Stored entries
%%
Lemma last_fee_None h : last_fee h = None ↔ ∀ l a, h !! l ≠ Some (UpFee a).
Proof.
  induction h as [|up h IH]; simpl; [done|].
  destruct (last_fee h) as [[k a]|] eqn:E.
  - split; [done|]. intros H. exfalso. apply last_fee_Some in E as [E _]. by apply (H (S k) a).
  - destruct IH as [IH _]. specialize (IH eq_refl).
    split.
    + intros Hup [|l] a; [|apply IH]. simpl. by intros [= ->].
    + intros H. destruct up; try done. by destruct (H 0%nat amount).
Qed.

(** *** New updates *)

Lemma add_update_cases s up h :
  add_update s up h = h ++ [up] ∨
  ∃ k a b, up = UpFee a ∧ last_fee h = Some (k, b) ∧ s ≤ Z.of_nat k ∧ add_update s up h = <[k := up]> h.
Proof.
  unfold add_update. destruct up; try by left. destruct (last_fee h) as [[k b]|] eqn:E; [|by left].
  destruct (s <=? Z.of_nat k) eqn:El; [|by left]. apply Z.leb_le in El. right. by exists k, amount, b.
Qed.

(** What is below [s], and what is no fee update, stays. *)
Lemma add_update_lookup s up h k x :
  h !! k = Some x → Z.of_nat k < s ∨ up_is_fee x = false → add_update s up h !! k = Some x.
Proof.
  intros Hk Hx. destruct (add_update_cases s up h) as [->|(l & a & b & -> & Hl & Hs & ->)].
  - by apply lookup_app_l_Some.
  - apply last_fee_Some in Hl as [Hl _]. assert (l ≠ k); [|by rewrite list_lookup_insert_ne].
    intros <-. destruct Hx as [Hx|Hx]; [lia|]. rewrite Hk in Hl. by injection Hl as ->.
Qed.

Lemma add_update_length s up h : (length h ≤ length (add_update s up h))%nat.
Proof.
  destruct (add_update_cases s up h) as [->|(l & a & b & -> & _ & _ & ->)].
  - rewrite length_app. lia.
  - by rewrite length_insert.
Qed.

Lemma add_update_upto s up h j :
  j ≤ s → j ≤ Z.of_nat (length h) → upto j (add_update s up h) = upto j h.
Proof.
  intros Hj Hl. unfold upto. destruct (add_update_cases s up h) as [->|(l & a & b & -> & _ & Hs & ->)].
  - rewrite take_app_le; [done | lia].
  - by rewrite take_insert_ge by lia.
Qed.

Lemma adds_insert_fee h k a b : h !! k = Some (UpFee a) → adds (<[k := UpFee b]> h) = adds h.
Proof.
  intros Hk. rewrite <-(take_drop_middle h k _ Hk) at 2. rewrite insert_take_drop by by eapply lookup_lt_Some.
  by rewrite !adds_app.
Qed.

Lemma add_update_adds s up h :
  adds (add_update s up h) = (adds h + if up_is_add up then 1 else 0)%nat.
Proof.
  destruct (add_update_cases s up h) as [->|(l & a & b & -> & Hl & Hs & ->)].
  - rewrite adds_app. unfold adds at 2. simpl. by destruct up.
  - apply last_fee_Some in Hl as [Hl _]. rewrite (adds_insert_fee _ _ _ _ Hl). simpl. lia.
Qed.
%%
%%
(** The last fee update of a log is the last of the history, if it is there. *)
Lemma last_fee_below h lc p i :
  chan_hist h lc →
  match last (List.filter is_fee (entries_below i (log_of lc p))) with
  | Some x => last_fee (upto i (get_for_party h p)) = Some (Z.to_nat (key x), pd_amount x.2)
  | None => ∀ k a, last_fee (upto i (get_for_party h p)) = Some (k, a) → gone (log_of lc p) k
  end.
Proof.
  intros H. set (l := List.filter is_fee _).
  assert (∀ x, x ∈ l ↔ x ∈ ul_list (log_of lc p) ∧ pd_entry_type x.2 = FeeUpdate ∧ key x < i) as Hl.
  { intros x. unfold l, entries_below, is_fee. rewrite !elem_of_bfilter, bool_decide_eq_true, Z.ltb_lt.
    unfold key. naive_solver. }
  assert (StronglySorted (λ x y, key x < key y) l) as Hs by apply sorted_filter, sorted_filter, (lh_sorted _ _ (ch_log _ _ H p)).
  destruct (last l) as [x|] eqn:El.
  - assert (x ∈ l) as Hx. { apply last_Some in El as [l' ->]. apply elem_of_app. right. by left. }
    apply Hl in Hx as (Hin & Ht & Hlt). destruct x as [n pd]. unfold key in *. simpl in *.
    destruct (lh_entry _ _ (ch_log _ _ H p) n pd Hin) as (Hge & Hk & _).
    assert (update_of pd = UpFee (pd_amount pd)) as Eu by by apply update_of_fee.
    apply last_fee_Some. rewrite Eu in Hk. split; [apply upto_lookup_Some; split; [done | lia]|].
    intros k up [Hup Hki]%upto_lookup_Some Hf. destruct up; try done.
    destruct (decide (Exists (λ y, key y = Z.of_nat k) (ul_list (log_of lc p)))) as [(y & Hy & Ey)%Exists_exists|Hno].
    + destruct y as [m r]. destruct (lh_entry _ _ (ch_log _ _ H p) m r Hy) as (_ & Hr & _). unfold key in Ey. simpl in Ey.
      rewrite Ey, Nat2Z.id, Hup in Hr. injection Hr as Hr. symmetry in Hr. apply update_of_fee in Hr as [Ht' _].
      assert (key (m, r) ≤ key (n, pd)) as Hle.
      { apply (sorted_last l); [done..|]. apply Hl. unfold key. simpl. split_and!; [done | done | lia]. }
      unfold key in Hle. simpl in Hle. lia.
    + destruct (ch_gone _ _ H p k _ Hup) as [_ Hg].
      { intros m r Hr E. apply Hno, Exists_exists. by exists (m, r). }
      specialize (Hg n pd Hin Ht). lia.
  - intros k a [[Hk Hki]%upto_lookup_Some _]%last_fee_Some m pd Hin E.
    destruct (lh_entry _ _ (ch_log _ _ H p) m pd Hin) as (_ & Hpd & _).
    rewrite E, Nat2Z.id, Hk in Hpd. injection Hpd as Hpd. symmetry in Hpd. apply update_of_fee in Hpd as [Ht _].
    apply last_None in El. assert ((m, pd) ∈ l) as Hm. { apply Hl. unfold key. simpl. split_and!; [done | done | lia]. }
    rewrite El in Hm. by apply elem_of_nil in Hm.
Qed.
%%
The answer is the lines above between the line holding "Lemma last_fee_below h" and the line holding "Hup) as [_ Hg].", inclusive, each written out exactly, and no others.

Lemma last_fee_below h lc p i :
  chan_hist h lc →
  match last (List.filter is_fee (entries_below i (log_of lc p))) with
  | Some x => last_fee (upto i (get_for_party h p)) = Some (Z.to_nat (key x), pd_amount x.2)
  | None => ∀ k a, last_fee (upto i (get_for_party h p)) = Some (k, a) → gone (log_of lc p) k
  end.
Proof.
  intros H. set (l := List.filter is_fee _).
  assert (∀ x, x ∈ l ↔ x ∈ ul_list (log_of lc p) ∧ pd_entry_type x.2 = FeeUpdate ∧ key x < i) as Hl.
  { intros x. unfold l, entries_below, is_fee. rewrite !elem_of_bfilter, bool_decide_eq_true, Z.ltb_lt.
    unfold key. naive_solver. }
  assert (StronglySorted (λ x y, key x < key y) l) as Hs by apply sorted_filter, sorted_filter, (lh_sorted _ _ (ch_log _ _ H p)).
  destruct (last l) as [x|] eqn:El.
  - assert (x ∈ l) as Hx. { apply last_Some in El as [l' ->]. apply elem_of_app. right. by left. }
    apply Hl in Hx as (Hin & Ht & Hlt). destruct x as [n pd]. unfold key in *. simpl in *.
    destruct (lh_entry _ _ (ch_log _ _ H p) n pd Hin) as (Hge & Hk & _).
    assert (update_of pd = UpFee (pd_amount pd)) as Eu by by apply update_of_fee.
    apply last_fee_Some. rewrite Eu in Hk. split; [apply upto_lookup_Some; split; [done | lia]|].
    intros k up [Hup Hki]%upto_lookup_Some Hf. destruct up; try done.
    destruct (decide (Exists (λ y, key y = Z.of_nat k) (ul_list (log_of lc p)))) as [(y & Hy & Ey)%Exists_exists|Hno].
    + destruct y as [m r]. destruct (lh_entry _ _ (ch_log _ _ H p) m r Hy) as (_ & Hr & _). unfold key in Ey. simpl in Ey.
      rewrite Ey, Nat2Z.id, Hup in Hr. injection Hr as Hr. symmetry in Hr. apply update_of_fee in Hr as [Ht' _].
      assert (key (m, r) ≤ key (n, pd)) as Hle.
      { apply (sorted_last l); [done..|]. apply Hl. unfold key. simpl. split_and!; [done | done | lia]. }
      unfold key in Hle. simpl in Hle. lia.
    + destruct (ch_gone _ _ H p k _ Hup) as [_ Hg].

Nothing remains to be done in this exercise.